▶ [Description of the task]:
Show only those lines of the entries where the string "fuel" is found.
=====
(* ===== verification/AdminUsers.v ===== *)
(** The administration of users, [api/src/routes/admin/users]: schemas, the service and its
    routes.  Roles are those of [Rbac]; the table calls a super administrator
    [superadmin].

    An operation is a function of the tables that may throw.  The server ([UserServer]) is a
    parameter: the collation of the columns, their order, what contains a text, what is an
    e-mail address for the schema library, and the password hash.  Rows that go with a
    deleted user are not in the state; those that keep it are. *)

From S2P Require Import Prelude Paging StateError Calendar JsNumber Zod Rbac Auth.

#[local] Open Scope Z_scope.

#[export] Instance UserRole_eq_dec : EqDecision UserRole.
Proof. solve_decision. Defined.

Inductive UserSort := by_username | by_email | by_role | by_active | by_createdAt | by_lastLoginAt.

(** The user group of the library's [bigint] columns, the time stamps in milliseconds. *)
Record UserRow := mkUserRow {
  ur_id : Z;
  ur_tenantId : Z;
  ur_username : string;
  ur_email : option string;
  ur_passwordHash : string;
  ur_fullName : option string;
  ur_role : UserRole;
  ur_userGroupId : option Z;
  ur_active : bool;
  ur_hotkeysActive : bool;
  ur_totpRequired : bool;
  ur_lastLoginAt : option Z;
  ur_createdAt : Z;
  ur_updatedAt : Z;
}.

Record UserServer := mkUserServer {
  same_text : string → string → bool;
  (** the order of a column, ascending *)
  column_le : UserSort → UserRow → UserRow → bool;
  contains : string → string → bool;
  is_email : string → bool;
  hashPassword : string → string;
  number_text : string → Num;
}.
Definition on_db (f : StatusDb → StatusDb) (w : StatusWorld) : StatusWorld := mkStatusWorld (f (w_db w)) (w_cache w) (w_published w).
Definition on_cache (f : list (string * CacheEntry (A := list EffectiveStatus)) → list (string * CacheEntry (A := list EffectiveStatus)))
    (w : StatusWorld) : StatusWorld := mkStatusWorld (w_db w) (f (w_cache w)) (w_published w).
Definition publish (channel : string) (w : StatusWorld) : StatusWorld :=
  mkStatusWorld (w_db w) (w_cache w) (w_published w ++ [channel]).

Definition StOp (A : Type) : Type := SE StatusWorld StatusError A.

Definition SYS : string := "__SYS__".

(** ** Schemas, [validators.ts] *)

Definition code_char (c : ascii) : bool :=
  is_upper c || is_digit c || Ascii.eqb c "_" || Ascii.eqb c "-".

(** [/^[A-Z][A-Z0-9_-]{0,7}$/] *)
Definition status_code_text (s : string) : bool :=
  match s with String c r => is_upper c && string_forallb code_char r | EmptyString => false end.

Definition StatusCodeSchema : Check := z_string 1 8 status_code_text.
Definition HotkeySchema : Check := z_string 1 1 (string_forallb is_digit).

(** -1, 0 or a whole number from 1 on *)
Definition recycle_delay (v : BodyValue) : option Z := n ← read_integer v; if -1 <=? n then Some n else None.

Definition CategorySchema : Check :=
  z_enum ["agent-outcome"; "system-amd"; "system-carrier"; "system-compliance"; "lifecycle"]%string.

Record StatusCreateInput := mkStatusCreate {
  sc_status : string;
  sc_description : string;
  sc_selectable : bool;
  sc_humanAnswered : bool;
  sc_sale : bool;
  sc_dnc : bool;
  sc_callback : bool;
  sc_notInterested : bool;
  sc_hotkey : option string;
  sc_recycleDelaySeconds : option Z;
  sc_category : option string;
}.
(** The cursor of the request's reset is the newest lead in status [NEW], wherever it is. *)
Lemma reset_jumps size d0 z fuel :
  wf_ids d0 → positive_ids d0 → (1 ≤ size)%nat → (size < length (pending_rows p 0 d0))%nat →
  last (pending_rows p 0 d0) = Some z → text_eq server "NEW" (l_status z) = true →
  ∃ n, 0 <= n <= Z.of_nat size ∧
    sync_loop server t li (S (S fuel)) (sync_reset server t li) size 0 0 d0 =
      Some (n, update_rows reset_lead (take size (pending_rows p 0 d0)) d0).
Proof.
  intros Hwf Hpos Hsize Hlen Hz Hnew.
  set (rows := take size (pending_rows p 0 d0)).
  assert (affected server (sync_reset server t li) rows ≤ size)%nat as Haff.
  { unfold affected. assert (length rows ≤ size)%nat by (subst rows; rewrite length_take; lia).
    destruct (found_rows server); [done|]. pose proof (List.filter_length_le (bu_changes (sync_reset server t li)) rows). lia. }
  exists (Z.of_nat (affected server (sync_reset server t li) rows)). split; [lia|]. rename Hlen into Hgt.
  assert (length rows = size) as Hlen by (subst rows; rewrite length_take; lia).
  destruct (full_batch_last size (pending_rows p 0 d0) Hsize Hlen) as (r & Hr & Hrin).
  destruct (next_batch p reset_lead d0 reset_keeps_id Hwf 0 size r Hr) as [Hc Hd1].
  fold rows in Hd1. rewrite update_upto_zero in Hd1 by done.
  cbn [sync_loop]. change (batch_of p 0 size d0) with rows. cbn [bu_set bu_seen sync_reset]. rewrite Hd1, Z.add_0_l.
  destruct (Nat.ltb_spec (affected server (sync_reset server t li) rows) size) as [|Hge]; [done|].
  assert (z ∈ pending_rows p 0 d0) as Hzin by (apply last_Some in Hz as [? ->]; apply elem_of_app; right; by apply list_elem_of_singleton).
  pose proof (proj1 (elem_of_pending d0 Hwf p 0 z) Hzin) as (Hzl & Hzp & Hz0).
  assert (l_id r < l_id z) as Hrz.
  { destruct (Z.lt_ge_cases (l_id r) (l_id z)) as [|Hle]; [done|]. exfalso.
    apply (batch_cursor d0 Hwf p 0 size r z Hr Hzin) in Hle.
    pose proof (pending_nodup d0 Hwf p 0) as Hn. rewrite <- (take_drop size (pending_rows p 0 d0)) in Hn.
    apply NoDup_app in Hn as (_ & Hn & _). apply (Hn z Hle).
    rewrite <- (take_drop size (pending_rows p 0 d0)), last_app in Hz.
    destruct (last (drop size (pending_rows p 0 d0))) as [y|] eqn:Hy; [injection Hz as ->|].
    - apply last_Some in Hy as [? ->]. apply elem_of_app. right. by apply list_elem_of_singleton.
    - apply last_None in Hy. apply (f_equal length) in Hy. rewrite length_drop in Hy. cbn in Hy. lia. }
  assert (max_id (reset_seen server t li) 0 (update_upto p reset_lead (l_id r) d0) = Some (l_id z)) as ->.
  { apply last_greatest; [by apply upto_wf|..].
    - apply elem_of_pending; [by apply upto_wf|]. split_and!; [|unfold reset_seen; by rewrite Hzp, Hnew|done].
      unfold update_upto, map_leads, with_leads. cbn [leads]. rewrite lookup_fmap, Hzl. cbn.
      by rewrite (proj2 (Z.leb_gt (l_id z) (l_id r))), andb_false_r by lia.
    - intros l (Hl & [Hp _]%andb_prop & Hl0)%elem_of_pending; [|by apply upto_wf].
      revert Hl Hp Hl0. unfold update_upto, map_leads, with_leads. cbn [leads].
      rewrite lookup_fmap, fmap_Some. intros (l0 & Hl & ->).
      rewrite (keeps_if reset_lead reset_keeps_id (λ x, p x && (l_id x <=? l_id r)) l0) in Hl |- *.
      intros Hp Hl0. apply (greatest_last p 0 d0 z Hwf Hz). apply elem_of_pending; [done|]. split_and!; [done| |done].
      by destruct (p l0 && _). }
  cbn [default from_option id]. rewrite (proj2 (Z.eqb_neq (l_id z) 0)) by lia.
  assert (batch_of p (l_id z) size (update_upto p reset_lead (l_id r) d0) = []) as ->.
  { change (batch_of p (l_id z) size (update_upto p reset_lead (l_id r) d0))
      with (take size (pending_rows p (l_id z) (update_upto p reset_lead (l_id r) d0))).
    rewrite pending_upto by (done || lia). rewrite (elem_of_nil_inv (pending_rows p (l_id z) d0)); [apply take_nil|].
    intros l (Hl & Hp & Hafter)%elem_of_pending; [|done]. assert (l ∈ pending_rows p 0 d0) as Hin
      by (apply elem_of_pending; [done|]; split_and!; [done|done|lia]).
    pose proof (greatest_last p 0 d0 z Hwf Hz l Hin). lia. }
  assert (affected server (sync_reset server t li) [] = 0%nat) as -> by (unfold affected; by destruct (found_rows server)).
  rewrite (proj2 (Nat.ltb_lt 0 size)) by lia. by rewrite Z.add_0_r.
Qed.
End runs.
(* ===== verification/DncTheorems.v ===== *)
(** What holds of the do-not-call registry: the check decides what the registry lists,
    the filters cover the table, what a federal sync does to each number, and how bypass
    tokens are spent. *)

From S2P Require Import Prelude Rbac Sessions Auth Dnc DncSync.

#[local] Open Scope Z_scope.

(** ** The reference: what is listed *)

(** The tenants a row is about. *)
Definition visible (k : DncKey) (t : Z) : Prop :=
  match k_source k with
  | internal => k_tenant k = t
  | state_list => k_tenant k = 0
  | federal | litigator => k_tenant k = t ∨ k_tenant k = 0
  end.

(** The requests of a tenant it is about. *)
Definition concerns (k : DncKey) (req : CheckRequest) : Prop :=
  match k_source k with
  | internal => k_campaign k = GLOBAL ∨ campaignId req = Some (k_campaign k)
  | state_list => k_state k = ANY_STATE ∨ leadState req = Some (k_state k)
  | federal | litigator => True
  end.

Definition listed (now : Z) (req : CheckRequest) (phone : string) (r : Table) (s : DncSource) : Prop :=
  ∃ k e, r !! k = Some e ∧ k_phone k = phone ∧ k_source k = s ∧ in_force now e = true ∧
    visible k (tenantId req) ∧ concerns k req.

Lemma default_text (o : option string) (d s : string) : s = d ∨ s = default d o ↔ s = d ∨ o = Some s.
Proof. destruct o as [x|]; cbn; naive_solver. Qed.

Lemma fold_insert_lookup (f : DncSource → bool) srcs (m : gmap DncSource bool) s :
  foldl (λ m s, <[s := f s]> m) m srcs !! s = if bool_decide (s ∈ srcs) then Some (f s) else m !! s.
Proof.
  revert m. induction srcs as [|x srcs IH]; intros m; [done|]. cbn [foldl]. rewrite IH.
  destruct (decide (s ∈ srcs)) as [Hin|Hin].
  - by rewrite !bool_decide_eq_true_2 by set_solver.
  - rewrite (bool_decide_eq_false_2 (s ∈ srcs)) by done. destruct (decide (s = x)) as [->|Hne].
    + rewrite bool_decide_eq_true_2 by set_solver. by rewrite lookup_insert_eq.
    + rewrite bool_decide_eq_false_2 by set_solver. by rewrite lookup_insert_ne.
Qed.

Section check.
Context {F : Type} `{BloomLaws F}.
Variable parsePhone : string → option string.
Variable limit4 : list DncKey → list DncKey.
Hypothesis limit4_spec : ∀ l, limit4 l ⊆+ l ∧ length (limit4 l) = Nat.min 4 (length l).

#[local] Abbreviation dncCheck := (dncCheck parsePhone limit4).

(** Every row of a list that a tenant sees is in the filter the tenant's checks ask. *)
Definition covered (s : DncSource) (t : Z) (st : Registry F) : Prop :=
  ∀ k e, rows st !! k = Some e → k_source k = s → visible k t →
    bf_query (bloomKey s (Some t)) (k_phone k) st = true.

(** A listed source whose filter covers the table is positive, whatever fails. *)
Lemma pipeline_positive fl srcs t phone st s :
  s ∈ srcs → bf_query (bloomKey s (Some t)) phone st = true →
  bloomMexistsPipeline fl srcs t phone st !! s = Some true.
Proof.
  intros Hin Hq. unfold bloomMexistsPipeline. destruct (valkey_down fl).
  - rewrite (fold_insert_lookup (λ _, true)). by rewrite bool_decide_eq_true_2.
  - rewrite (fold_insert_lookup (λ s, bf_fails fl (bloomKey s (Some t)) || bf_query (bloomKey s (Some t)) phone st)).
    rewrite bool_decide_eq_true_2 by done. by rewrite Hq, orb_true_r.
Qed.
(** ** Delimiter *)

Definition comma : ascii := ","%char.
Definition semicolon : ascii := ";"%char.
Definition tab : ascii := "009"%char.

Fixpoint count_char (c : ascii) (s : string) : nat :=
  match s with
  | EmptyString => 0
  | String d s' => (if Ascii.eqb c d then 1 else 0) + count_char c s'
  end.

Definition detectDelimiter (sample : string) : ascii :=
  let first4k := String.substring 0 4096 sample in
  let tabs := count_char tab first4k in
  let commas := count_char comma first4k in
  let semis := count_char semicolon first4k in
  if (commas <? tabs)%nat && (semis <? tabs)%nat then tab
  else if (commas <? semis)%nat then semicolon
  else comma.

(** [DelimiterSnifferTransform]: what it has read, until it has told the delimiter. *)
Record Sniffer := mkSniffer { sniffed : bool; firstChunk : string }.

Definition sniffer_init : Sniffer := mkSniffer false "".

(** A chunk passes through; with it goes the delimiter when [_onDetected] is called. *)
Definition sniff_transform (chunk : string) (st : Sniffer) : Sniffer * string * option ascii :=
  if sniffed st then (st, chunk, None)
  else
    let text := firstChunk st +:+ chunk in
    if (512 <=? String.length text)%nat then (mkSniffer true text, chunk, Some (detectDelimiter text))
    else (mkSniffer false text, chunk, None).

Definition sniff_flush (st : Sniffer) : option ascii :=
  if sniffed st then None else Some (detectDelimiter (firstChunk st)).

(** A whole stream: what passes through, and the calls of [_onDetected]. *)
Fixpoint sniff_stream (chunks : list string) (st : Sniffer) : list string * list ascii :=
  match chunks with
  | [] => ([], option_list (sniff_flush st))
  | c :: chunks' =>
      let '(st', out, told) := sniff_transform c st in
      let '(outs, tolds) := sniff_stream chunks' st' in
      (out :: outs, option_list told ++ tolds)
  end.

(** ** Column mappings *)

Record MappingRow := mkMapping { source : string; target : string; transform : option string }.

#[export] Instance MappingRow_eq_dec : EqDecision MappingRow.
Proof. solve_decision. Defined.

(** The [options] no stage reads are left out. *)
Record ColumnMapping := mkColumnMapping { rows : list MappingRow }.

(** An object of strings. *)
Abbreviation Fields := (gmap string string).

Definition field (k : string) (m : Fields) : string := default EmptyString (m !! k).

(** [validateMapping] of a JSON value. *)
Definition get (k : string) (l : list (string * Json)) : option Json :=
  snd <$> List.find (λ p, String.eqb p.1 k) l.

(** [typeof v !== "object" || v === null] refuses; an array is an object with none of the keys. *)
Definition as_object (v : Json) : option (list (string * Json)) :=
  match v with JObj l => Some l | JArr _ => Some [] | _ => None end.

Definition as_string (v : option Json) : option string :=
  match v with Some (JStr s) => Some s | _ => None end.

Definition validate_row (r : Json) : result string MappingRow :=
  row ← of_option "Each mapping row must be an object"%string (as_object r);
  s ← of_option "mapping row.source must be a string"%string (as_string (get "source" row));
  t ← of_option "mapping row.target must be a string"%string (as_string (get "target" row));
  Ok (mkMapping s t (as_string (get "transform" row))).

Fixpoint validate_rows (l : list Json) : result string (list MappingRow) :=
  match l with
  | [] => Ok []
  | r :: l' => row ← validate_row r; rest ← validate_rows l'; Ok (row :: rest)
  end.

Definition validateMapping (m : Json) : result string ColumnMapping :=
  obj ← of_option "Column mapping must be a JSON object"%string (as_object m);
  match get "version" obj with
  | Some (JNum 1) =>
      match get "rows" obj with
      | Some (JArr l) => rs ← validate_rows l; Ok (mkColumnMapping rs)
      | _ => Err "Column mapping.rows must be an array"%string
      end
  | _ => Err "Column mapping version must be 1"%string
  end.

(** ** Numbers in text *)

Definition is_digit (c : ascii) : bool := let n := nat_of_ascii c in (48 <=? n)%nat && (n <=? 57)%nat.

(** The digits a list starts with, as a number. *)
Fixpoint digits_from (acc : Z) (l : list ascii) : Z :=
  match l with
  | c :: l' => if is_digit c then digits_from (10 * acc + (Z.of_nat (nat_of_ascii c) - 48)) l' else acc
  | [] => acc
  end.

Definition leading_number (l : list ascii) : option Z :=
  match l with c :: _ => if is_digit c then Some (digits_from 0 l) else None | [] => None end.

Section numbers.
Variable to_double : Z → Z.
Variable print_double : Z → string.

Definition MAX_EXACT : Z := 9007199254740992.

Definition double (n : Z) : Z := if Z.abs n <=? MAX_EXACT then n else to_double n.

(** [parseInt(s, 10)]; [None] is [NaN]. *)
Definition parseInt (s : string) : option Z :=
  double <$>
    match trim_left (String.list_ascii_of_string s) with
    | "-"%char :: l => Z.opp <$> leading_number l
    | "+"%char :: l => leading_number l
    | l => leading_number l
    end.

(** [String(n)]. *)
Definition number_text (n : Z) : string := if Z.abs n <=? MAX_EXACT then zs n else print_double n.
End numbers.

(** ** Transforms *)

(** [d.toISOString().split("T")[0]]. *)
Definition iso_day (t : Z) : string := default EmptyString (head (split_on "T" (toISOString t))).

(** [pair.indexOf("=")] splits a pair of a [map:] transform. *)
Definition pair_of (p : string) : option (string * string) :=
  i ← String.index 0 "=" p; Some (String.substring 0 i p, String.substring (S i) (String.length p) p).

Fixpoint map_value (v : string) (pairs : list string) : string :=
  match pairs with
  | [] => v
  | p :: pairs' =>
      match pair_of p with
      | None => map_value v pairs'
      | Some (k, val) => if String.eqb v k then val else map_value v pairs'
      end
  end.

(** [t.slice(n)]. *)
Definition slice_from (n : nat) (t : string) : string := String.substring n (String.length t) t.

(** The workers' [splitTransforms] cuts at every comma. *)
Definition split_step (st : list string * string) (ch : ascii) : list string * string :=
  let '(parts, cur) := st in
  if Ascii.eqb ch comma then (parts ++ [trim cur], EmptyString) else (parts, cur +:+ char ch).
=====
▶ [Your response]:
Lemma reset_jumps size d0 z fuel :
    sync_loop server t li (S (S fuel)) (sync_reset server t li) size 0 0 d0 =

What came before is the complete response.